- EXERCISE -
Whatever the records below hold, copy it all out exactly.

== SUPPLIED MATERIAL

(** * SmartSpendAI: the orchestration layer around the LLM gateway

    A shallow embedding of the TypeScript sources
    - [services/geminiService.ts]  (rate-limit classifier, categorize, insights),
    - [components/TransactionList.tsx] (CSV import, categorize-merge, manual edit),
    - [components/ChatBot.tsx] (streaming chat),
    - [App.tsx] and [types.ts] (seed data and the data model),
    followed by the properties of these functions.

    Conventions of the embedding.
    - A JavaScript string is a [string]: the UTF-8 bytes of its text.  All the
      separators and patterns the program searches for are ASCII, so that
      searching and splitting bytes is searching and splitting characters.
    - A JavaScript number is an IEEE-754 binary64 value, [spec_float] of the
      standard library (no NaN payload).  Time stamps, which are integral
      and far below 2^53, are kept in [N].
    - React state is passed explicitly: the updates of one handler are
      applied in program order.  Where what is displayed in between is at
      stake (the chat), an updater passed to [setMessages] is queued and
      run at the next render, as React does; when React renders is up to
      the host.
    - An asynchronous function is a function to an [Outcome]: the value its
      promise is fulfilled with, or the value it is rejected with.
    - What the program obtains from outside (the answers of the remote
      model, what [JSON.parse] makes of a text, the clock) is a field of
      the class [Host]; every handler is defined for an arbitrary host. *)

From Stdlib Require Import ZArith NArith List String Ascii Bool Lia.
From Stdlib Require Import DecimalString SpecFloat.
From Stdlib Require Import DecimalN DecimalPos Permutation.
Import ListNotations.

Local Open Scope list_scope.
Local Open Scope string_scope.

(* ================================================================== *)
(** * JavaScript strings and arrays *)
(* ================================================================== *)

Module JS.

(** ** Strings *)

(** [s.startsWith(p)], the test behind [includes]. *)
Fixpoint startsWith (s p : string) {struct p} : bool :=
  match p, s with
  | EmptyString, _ => true
  | String _ _, EmptyString => false
  | String b p', String a s' => Ascii.eqb a b && startsWith s' p'
  end.

(** [s.includes(p)]: [p] occurs in [s] at some position. *)
Fixpoint includes (s p : string) : bool :=
  startsWith s p ||
  match s with
  | EmptyString => false
  | String _ s' => includes s' p
  end.

(** The declarative reading of "contains the substring". *)
Definition Substring (p s : string) : Prop :=
  exists before after, s = (before ++ p ++ after)%string.

(** [s.split(sep)] for a separator of one character: the fields between
    the separators, in order; the empty string has the single field [""]. *)
Fixpoint split (sep : ascii) (s : string) : list string :=
  match s with
  | EmptyString => [EmptyString]
  | String c s' =>
      if Ascii.eqb c sep then EmptyString :: split sep s'
      else match split sep s' with
           | [] => [String c EmptyString]
           | f :: fs => String c f :: fs
           end
  end.

(** [a.join(sep)] on an array of strings. *)
Fixpoint join (sep : string) (a : list string) : string :=
  match a with
  | [] => EmptyString
  | [x] => x
  | x :: rest => x ++ sep ++ join sep rest
  end.

(** ECMAScript white space and line terminators, as UTF-8 byte sequences:
    TAB LF VT FF CR SP, U+00A0, U+1680, U+2000..U+200A, U+2028, U+2029,
    U+202F, U+205F, U+3000, U+FEFF.  [stripWhite s] removes one such
    character from the front of [s], when there is one. *)
Definition isAsciiWhite (c : ascii) : bool :=
  let n := nat_of_ascii c in
  ((9 <=? n) && (n <=? 13))%nat || (n =? 32)%nat.

Definition stripWhite (s : string) : option string :=
  match s with
  | EmptyString => None
  | String c r =>
      if isAsciiWhite c then Some r else
      match nat_of_ascii c, r with
      | 194, String d r1 =>
          if (nat_of_ascii d =? 160)%nat then Some r1 else None
      | 225, String d (String e r2) =>
          if ((nat_of_ascii d =? 154) && (nat_of_ascii e =? 128))%nat
          then Some r2 else None
      | 226, String d (String e r2) =>
          let d := nat_of_ascii d in
          let e := nat_of_ascii e in
          if ((d =? 128) && (((128 <=? e) && (e <=? 138))
                             || (e =? 168) || (e =? 169) || (e =? 175)))%nat
          then Some r2
          else if ((d =? 129) && (e =? 159))%nat then Some r2 else None
      | 227, String d (String e r2) =>
          if ((nat_of_ascii d =? 128) && (nat_of_ascii e =? 128))%nat
          then Some r2 else None
      | 239, String d (String e r2) =>
          if ((nat_of_ascii d =? 187) && (nat_of_ascii e =? 191))%nat
          then Some r2 else None
      | _, _ => None
      end
  end.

====

- RESULT FOR THIS EXERCISE -
(** * SmartSpendAI: the orchestration layer around the LLM gateway

    A shallow embedding of the TypeScript sources
    - [services/geminiService.ts]  (rate-limit classifier, categorize, insights),
    - [components/TransactionList.tsx] (CSV import, categorize-merge, manual edit),
    - [components/ChatBot.tsx] (streaming chat),
    - [App.tsx] and [types.ts] (seed data and the data model),
    followed by the properties of these functions.

    Conventions of the embedding.
    - A JavaScript string is a [string]: the UTF-8 bytes of its text.  All the
      separators and patterns the program searches for are ASCII, so that
      searching and splitting bytes is searching and splitting characters.
    - A JavaScript number is an IEEE-754 binary64 value, [spec_float] of the
      standard library (no NaN payload).  Time stamps, which are integral
      and far below 2^53, are kept in [N].
    - React state is passed explicitly: the updates of one handler are
      applied in program order.  Where what is displayed in between is at
      stake (the chat), an updater passed to [setMessages] is queued and
      run at the next render, as React does; when React renders is up to
      the host.
    - An asynchronous function is a function to an [Outcome]: the value its
      promise is fulfilled with, or the value it is rejected with.
    - What the program obtains from outside (the answers of the remote
      model, what [JSON.parse] makes of a text, the clock) is a field of
      the class [Host]; every handler is defined for an arbitrary host. *)

From Stdlib Require Import ZArith NArith List String Ascii Bool Lia.
From Stdlib Require Import DecimalString SpecFloat.
From Stdlib Require Import DecimalN DecimalPos Permutation.
Import ListNotations.

Local Open Scope list_scope.
Local Open Scope string_scope.

(* ================================================================== *)
(** * JavaScript strings and arrays *)
(* ================================================================== *)

Module JS.

(** ** Strings *)

(** [s.startsWith(p)], the test behind [includes]. *)
Fixpoint startsWith (s p : string) {struct p} : bool :=
  match p, s with
  | EmptyString, _ => true
  | String _ _, EmptyString => false
  | String b p', String a s' => Ascii.eqb a b && startsWith s' p'
  end.

(** [s.includes(p)]: [p] occurs in [s] at some position. *)
Fixpoint includes (s p : string) : bool :=
  startsWith s p ||
  match s with
  | EmptyString => false
  | String _ s' => includes s' p
  end.

(** The declarative reading of "contains the substring". *)
Definition Substring (p s : string) : Prop :=
  exists before after, s = (before ++ p ++ after)%string.

(** [s.split(sep)] for a separator of one character: the fields between
    the separators, in order; the empty string has the single field [""]. *)
Fixpoint split (sep : ascii) (s : string) : list string :=
  match s with
  | EmptyString => [EmptyString]
  | String c s' =>
      if Ascii.eqb c sep then EmptyString :: split sep s'
      else match split sep s' with
           | [] => [String c EmptyString]
           | f :: fs => String c f :: fs
           end
  end.

(** [a.join(sep)] on an array of strings. *)
Fixpoint join (sep : string) (a : list string) : string :=
  match a with
  | [] => EmptyString
  | [x] => x
  | x :: rest => x ++ sep ++ join sep rest
  end.

(** ECMAScript white space and line terminators, as UTF-8 byte sequences:
    TAB LF VT FF CR SP, U+00A0, U+1680, U+2000..U+200A, U+2028, U+2029,
    U+202F, U+205F, U+3000, U+FEFF.  [stripWhite s] removes one such
    character from the front of [s], when there is one. *)
Definition isAsciiWhite (c : ascii) : bool :=
  let n := nat_of_ascii c in
  ((9 <=? n) && (n <=? 13))%nat || (n =? 32)%nat.

Definition stripWhite (s : string) : option string :=
  match s with
  | EmptyString => None
  | String c r =>
      if isAsciiWhite c then Some r else
      match nat_of_ascii c, r with
      | 194, String d r1 =>
          if (nat_of_ascii d =? 160)%nat then Some r1 else None
      | 225, String d (String e r2) =>
          if ((nat_of_ascii d =? 154) && (nat_of_ascii e =? 128))%nat
          then Some r2 else None
      | 226, String d (String e r2) =>
          let d := nat_of_ascii d in
          let e := nat_of_ascii e in
          if ((d =? 128) && (((128 <=? e) && (e <=? 138))
                             || (e =? 168) || (e =? 169) || (e =? 175)))%nat
          then Some r2
          else if ((d =? 129) && (e =? 159))%nat then Some r2 else None
      | 227, String d (String e r2) =>
          if ((nat_of_ascii d =? 128) && (nat_of_ascii e =? 128))%nat
          then Some r2 else None
      | 239, String d (String e r2) =>
          if ((nat_of_ascii d =? 187) && (nat_of_ascii e =? 191))%nat
          then Some r2 else None
      | _, _ => None
      end
  end.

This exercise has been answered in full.